PROBLEM TO SOLVE:
Where does the word "PDFViewer" appear in the entries below? Copy each line that holds it.

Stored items
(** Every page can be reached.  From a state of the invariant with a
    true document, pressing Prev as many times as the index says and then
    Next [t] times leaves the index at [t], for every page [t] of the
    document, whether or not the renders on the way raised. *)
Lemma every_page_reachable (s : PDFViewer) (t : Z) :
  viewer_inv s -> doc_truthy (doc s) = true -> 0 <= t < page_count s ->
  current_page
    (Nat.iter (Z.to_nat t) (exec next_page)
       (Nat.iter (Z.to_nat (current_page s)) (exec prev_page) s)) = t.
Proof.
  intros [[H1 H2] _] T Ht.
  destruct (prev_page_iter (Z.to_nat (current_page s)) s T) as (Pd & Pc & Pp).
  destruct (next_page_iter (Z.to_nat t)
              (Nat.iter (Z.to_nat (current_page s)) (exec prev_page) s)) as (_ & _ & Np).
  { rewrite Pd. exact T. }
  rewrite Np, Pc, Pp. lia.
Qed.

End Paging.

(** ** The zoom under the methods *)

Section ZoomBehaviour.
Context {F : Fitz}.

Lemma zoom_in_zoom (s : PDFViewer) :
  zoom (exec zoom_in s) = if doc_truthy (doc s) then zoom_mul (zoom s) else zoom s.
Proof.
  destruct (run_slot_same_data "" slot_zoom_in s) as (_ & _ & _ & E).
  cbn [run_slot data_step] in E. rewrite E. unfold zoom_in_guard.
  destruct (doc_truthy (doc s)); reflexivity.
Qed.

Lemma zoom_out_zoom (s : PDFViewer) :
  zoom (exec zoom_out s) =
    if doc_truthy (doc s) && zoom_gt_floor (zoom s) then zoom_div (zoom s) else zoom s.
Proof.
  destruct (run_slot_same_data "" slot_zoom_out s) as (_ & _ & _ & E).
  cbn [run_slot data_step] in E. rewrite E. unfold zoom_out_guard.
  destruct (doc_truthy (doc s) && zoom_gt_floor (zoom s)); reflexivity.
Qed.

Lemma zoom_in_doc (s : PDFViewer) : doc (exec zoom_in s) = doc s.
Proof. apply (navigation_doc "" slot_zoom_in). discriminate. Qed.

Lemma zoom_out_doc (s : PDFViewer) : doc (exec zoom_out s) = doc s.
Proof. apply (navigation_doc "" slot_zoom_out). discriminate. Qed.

RESULT:
Lemma every_page_reachable (s : PDFViewer) (t : Z) :
Lemma zoom_in_zoom (s : PDFViewer) :
Lemma zoom_out_zoom (s : PDFViewer) :
Lemma zoom_in_doc (s : PDFViewer) : doc (exec zoom_in s) = doc s.
Lemma zoom_out_doc (s : PDFViewer) : doc (exec zoom_out s) = doc s.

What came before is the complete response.